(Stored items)
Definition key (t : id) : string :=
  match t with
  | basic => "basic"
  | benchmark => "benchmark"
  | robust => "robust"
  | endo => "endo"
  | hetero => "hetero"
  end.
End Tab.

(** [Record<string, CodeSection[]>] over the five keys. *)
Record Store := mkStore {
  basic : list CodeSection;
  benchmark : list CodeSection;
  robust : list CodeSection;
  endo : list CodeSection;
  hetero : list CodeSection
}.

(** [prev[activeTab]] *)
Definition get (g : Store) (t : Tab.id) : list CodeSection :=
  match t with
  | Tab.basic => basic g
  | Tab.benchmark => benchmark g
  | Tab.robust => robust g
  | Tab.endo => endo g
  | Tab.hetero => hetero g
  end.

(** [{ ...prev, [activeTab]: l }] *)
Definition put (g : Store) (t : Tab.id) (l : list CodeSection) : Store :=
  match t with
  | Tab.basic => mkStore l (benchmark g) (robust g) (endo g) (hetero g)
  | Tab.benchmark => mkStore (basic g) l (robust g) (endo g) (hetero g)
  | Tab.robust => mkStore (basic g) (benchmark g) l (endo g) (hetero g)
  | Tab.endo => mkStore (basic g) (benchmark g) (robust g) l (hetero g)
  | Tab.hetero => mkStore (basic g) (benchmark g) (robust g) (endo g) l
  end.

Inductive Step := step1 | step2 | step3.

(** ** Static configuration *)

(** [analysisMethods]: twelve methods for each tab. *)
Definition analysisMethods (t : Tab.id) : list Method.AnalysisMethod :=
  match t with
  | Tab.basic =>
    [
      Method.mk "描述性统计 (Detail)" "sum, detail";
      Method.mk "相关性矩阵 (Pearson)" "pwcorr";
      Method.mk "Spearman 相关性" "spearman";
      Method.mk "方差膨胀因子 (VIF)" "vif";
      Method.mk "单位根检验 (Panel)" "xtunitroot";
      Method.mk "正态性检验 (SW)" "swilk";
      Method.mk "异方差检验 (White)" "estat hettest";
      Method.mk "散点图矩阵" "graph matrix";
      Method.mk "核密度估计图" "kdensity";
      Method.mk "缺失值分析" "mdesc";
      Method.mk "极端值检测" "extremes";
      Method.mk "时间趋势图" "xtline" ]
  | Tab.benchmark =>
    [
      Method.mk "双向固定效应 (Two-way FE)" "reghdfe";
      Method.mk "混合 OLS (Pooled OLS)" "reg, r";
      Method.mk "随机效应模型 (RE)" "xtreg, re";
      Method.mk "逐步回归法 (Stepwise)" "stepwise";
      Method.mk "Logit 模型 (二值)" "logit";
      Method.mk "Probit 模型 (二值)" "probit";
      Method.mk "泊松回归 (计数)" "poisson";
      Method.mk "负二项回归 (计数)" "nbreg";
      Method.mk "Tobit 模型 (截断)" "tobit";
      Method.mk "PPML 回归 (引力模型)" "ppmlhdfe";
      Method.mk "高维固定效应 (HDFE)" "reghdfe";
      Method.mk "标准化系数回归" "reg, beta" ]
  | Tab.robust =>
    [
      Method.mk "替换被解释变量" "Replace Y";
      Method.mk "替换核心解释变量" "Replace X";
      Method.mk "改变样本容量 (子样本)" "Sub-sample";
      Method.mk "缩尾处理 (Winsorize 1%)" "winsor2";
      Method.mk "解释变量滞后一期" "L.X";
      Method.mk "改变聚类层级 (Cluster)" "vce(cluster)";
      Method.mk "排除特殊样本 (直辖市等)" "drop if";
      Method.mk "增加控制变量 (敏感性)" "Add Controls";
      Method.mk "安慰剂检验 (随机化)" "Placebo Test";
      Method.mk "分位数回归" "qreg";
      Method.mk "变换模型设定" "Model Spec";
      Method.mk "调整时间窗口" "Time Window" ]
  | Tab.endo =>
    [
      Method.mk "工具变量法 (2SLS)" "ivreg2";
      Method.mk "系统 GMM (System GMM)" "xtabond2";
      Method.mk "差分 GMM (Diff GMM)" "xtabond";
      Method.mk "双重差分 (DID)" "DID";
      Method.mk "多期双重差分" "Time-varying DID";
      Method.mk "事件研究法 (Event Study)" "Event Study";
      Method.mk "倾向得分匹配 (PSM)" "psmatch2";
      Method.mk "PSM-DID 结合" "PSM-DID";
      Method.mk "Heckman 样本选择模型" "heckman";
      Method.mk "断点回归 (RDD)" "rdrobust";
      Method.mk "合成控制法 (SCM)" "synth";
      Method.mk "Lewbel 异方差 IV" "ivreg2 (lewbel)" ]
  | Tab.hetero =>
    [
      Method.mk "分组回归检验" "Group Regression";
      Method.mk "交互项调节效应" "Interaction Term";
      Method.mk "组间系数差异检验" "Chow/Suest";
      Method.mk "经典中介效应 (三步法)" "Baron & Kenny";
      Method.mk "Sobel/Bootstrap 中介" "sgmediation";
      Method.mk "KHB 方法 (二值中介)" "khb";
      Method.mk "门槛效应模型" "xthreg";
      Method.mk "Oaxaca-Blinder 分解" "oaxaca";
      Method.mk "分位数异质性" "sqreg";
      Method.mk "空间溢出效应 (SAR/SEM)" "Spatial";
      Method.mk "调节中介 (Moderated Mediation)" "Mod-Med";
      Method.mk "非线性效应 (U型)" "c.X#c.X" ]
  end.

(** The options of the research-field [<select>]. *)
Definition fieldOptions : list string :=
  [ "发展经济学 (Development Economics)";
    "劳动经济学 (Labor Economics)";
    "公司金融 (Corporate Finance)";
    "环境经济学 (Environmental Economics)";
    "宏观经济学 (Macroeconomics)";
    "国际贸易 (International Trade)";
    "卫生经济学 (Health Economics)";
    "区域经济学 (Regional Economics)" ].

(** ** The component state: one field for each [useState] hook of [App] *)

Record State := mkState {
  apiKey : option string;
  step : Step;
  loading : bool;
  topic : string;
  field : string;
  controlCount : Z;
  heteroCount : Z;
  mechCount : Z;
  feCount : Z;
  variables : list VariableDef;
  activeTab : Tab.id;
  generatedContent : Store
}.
...
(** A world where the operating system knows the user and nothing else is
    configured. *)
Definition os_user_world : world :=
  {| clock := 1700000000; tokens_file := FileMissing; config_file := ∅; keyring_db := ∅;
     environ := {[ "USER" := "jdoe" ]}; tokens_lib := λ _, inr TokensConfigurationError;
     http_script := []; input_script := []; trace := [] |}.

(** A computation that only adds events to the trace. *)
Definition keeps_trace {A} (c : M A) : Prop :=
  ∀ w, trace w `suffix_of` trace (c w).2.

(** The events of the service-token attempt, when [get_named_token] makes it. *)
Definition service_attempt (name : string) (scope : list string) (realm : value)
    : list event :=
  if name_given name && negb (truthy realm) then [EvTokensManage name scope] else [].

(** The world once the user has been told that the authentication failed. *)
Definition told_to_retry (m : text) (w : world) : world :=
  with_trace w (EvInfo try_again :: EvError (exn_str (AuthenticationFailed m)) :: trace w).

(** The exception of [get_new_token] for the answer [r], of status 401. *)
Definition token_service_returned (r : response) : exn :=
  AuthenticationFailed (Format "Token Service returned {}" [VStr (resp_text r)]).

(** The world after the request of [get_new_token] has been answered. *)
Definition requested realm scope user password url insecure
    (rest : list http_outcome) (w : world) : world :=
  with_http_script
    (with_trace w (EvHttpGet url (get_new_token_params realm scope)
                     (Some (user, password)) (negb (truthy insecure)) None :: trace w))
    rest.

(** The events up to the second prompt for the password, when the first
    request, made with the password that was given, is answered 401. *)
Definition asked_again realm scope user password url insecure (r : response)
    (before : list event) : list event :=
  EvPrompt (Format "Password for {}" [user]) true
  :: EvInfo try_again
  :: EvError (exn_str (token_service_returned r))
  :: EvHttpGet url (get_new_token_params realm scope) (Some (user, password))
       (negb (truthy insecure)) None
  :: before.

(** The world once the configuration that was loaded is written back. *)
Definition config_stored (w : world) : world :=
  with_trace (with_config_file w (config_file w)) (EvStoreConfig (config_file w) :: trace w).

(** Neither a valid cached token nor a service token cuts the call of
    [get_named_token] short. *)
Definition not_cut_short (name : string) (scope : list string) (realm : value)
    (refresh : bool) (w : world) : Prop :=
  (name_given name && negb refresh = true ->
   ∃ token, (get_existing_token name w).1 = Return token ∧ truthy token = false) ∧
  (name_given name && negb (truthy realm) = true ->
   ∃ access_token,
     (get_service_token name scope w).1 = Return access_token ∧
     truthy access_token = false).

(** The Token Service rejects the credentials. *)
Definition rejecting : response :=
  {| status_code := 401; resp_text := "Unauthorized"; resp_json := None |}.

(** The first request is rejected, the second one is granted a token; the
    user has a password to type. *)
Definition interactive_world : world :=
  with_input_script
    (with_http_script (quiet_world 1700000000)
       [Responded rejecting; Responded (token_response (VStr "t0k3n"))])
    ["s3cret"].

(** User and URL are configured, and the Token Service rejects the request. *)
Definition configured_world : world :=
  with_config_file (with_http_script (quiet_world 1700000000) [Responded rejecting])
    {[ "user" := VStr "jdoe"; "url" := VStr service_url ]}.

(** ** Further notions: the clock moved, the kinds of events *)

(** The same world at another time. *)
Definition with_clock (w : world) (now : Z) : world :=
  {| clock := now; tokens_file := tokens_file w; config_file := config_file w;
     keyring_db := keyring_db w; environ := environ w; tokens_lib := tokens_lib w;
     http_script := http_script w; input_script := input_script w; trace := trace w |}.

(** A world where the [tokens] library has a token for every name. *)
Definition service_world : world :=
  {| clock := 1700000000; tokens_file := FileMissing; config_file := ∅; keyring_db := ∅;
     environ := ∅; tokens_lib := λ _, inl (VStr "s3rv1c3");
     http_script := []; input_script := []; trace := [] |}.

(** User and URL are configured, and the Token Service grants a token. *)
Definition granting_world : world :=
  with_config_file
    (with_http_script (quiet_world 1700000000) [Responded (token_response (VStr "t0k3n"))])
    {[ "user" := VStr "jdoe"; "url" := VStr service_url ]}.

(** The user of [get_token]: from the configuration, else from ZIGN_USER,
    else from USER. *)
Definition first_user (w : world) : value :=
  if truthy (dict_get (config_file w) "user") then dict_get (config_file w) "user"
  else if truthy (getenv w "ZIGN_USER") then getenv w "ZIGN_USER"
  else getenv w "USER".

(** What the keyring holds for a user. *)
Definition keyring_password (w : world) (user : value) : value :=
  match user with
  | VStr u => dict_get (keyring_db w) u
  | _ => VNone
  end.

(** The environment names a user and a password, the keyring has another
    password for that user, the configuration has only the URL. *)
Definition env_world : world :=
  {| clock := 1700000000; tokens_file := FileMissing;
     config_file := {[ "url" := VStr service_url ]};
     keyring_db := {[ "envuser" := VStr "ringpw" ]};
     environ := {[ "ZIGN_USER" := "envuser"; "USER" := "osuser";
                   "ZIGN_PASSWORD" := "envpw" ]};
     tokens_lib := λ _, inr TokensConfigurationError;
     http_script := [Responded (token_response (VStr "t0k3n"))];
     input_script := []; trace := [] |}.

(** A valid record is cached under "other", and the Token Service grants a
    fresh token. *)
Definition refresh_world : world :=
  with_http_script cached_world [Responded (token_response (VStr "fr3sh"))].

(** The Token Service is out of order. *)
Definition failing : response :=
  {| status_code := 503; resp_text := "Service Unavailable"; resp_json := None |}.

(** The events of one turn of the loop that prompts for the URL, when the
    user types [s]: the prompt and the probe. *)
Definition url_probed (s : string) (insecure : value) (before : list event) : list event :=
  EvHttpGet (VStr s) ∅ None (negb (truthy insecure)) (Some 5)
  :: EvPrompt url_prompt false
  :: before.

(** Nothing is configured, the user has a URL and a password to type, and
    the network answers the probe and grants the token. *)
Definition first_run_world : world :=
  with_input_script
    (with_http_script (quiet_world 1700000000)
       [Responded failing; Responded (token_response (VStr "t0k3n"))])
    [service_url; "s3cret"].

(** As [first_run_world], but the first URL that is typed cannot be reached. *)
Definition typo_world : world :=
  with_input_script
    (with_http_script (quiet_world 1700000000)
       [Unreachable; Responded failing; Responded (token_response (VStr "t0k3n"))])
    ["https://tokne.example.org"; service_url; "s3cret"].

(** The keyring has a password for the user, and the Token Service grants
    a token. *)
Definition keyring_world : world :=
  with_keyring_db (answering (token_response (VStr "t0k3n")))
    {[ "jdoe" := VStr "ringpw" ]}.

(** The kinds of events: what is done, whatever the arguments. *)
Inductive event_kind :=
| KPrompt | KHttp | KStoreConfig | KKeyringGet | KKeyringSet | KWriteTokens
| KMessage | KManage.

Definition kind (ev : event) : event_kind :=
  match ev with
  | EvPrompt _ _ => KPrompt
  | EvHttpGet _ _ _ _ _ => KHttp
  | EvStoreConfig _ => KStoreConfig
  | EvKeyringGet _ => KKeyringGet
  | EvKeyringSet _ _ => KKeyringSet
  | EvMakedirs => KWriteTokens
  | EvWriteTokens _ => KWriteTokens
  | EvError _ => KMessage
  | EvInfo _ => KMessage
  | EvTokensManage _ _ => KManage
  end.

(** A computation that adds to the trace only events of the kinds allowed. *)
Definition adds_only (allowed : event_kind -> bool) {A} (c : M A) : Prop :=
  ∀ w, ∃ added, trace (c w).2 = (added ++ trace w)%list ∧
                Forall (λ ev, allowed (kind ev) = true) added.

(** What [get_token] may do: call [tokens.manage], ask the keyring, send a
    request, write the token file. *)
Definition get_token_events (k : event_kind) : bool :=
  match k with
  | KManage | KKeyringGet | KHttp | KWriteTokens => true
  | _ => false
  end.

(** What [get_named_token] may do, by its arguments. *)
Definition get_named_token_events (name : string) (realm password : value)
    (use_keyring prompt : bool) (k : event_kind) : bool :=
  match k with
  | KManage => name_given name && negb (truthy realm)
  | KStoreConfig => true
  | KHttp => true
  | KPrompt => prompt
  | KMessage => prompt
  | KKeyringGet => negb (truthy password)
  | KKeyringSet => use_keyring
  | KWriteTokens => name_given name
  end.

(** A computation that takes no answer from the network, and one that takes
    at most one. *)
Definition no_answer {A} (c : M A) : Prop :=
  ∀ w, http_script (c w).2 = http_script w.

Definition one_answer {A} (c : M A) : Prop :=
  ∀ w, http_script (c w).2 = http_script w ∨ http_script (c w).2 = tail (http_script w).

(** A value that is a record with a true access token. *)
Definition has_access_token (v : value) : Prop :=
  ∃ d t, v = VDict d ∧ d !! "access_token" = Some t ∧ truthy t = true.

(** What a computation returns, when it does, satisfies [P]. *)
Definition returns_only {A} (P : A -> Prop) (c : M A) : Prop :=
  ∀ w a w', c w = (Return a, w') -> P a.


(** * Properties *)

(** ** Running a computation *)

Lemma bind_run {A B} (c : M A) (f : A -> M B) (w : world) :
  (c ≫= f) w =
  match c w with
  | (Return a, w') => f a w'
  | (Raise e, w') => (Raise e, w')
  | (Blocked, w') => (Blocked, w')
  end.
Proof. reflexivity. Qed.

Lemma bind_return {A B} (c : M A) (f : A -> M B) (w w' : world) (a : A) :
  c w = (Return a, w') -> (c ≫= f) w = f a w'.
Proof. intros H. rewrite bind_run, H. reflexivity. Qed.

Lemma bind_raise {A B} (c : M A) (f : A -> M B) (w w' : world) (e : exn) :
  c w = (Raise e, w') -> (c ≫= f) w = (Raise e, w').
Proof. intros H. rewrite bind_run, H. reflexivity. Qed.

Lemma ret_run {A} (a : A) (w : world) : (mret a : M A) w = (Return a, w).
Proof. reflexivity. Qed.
* * *
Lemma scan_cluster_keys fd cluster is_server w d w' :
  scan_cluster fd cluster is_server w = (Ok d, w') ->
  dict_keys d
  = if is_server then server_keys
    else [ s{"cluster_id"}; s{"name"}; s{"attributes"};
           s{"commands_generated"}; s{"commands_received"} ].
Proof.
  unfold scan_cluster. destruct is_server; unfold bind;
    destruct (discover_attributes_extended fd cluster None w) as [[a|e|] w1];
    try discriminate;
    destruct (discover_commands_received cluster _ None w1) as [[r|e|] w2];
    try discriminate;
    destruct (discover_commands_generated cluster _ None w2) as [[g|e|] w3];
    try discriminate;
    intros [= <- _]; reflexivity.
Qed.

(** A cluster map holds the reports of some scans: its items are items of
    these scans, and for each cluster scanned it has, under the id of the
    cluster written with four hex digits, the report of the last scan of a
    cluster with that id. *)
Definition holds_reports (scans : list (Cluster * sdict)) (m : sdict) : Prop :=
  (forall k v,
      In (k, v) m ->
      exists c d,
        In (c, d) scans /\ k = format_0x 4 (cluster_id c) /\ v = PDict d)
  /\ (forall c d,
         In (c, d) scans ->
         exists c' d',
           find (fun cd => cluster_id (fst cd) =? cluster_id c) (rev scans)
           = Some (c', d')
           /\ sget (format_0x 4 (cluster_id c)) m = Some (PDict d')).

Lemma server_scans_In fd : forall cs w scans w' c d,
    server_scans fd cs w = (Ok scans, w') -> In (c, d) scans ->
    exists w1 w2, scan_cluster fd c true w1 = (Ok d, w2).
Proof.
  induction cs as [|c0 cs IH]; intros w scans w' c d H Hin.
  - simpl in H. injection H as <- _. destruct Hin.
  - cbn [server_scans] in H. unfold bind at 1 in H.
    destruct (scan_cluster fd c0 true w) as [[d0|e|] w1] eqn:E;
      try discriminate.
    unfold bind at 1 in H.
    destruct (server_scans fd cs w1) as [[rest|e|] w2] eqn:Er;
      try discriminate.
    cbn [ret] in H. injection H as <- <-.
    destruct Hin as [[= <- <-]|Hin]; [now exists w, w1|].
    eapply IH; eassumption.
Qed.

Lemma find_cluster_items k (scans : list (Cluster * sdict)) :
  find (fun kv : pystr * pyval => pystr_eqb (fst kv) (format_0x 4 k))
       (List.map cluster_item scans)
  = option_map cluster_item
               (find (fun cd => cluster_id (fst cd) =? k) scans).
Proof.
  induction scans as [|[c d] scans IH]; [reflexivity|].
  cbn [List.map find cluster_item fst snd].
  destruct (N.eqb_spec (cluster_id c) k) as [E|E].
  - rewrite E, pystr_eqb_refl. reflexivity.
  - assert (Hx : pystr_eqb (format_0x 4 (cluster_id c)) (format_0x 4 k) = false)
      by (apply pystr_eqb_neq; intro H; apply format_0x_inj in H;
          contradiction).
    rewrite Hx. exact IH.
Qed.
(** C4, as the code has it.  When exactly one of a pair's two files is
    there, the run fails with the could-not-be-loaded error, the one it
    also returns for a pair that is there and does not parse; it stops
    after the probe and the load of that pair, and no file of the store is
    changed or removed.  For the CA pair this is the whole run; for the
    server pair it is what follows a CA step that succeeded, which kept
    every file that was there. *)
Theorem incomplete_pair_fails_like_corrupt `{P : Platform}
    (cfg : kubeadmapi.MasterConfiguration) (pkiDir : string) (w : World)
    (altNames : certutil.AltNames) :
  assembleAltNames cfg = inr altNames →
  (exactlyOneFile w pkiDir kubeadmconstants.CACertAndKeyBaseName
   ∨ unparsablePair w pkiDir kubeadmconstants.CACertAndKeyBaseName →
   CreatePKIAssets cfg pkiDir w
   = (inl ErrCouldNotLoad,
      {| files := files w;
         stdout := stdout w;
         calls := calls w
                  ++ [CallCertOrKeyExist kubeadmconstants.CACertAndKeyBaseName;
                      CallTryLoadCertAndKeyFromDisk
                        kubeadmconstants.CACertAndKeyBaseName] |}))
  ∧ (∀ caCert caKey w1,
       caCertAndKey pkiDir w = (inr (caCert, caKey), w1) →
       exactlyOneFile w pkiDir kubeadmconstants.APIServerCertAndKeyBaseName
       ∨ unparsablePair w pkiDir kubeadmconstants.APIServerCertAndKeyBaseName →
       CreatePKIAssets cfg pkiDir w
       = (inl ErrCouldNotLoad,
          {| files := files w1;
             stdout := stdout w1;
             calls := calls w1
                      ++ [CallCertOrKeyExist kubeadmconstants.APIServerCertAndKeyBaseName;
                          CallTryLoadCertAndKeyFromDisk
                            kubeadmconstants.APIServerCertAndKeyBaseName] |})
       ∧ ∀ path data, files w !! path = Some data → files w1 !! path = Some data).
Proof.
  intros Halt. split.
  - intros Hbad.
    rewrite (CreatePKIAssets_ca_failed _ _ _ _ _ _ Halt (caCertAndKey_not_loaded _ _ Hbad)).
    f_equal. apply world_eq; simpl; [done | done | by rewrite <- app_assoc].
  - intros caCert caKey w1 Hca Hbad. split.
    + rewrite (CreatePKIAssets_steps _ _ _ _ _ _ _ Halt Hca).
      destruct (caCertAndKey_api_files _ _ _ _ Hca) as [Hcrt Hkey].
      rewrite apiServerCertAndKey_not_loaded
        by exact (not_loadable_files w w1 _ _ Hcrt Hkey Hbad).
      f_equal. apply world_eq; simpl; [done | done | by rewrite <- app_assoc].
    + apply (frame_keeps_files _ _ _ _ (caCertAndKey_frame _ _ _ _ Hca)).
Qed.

What is needed: Above are the entries. Output exactly the lines beginning with the line that has "Definition key (t" and ending with the line that has "Tab.basic => basic g".

Response box:
Definition key (t : id) : string :=
  match t with
  | basic => "basic"
  | benchmark => "benchmark"
  | robust => "robust"
  | endo => "endo"
  | hetero => "hetero"
  end.
End Tab.

(** [Record<string, CodeSection[]>] over the five keys. *)
Record Store := mkStore {
  basic : list CodeSection;
  benchmark : list CodeSection;
  robust : list CodeSection;
  endo : list CodeSection;
  hetero : list CodeSection
}.

(** [prev[activeTab]] *)
Definition get (g : Store) (t : Tab.id) : list CodeSection :=
  match t with
  | Tab.basic => basic g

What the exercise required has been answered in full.